• **Aim of the task**:
Once the lines below holding the string "Example" are counted, give that number alone.

----- Given data

(** An answer to HEAD (the application knows it by a header), one without a body by its code, one with a length, and
    one of HTTP/1.0 that ends with the connection. *)
Definition demo_responses : list response :=
  [mk_response 1 (str "200") (Some (str "OK"))
     [mk_header Length (str "Content-Length") (str "5"); mk_header Plain (str "X") (str "head")] [] true;
   mk_response 1 (str "304") (Some (str "Not Modified")) [] [] false;
   mk_response 1 (str "0404") None [mk_header Length (str "content-length") (str "2")] (str "no") false].
Definition demo_last : response :=
  mk_response 0 (str "200") (Some []) [mk_header Plain (str "X") (str "y")] (str "the rest") false.

Definition response_log : observer (list bytes) :=
  mk_observer (fun f u => match f with message_complete => u ++ [str "."] | _ => u end) (fun f b u => u ++ [b])
    (fun u => (if decide (last u = Some (str "head")) then 1 else 0, u))
    (fun x b u => u ++ [[status_code x]; b]).

Lemma responses_parsed_witness : exists y,
  http_parser_execute (observe response_log)
    (str "HTTP/1.1 200 OK" ++ [CR; LF] ++ str "Content-Length: 5" ++ [CR; LF] ++ str "X: head" ++ [CR; LF; CR; LF] ++
     str "HTTP/1.1 304 Not Modified" ++ [CR; LF; CR; LF] ++
     str "HTTP/1.1 0404" ++ [CR; LF] ++ str "content-length: 2" ++ [CR; LF; CR; LF] ++ str "no" ++
     str "HTTP/1.0 200 " ++ [CR; LF] ++ str "X: y" ++ [CR; LF; CR; LF] ++ str "the rest") (http_parser_init HTTP_BOTH) []
    = Returned 145 y
        [[200]; str "OK"; str "Content-Length"; str "5"; str "X"; str "head"; str ".";
         [304]; str "Not Modified"; str "."; str "content-length"; str "2"; str "no"; str "."; str "X"; str "y"; str "the rest"] /\
  http_parser_execute (observe response_log) [] y
    [[200]; str "OK"; str "Content-Length"; str "5"; str "X"; str "head"; str ".";
     [304]; str "Not Modified"; str "."; str "content-length"; str "2"; str "no"; str "."; str "X"; str "y"; str "the rest"]
    = Returned 0 y
        [[200]; str "OK"; str "Content-Length"; str "5"; str "X"; str "head"; str ".";
         [304]; str "Not Modified"; str "."; str "content-length"; str "2"; str "no"; str "."; str "X"; str "y"; str "the rest"; str "."].
Proof.
  destruct (responses_parsed response_log (fun c b u => u ++ [[c]; b]) demo_responses demo_last (http_parser_init HTTP_BOTH) [])
    as (y & E1 & E2).
  - done.
  - apply (forallb_Forall response_ok response_okb); [exact response_okb_ok|vm_compute; reflexivity].
  - repeat constructor.
  - vm_compute. split_and!; done.
  - split_and!; [by right|done|done|done].
  - exists y. split; [exact E1|exact E2].
Defined.

(** A response of code 304 with a length is read as one with a body, although the codes without a
    body end with their headers whatever these say: the next response is taken for the body. *)
Example not_modified_has_body : exists y,
  http_parser_execute (observe response_log)
    (str "HTTP/1.1 304 Not Modified" ++ [CR; LF] ++ str "Content-Length: 8" ++ [CR; LF; CR; LF] ++
     str "HTTP/1.1 200 OK" ++ [CR; LF; CR; LF]) (http_parser_init HTTP_RESPONSE) []
    = Returned 56 y [[304]; str "Not Modified"; str "Content-Length"; str "8"; str "HTTP/1.1"; str "."] /\
  perrno y = HPE_INVALID_CONSTANT.
Proof. eexists. vm_compute. split; reflexivity. Qed.

(** Each line end in front of a response begins a message. *)
Example line_end_begins_message : exists y,
  http_parser_execute
    (observe (mk_observer (fun f u => match f with message_begin => u + 1 | _ => u end) (fun f b u => u) (fun u => (0, u)) (fun x b u => u)))
    [CR; LF; CR; LF; #"H"] (http_parser_init HTTP_RESPONSE) 0 = Returned 5 y 5 /\ pstate y = s_res_H.
Proof. eexists. vm_compute. split; reflexivity. Qed.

----------

• **Solution to the problem**:
2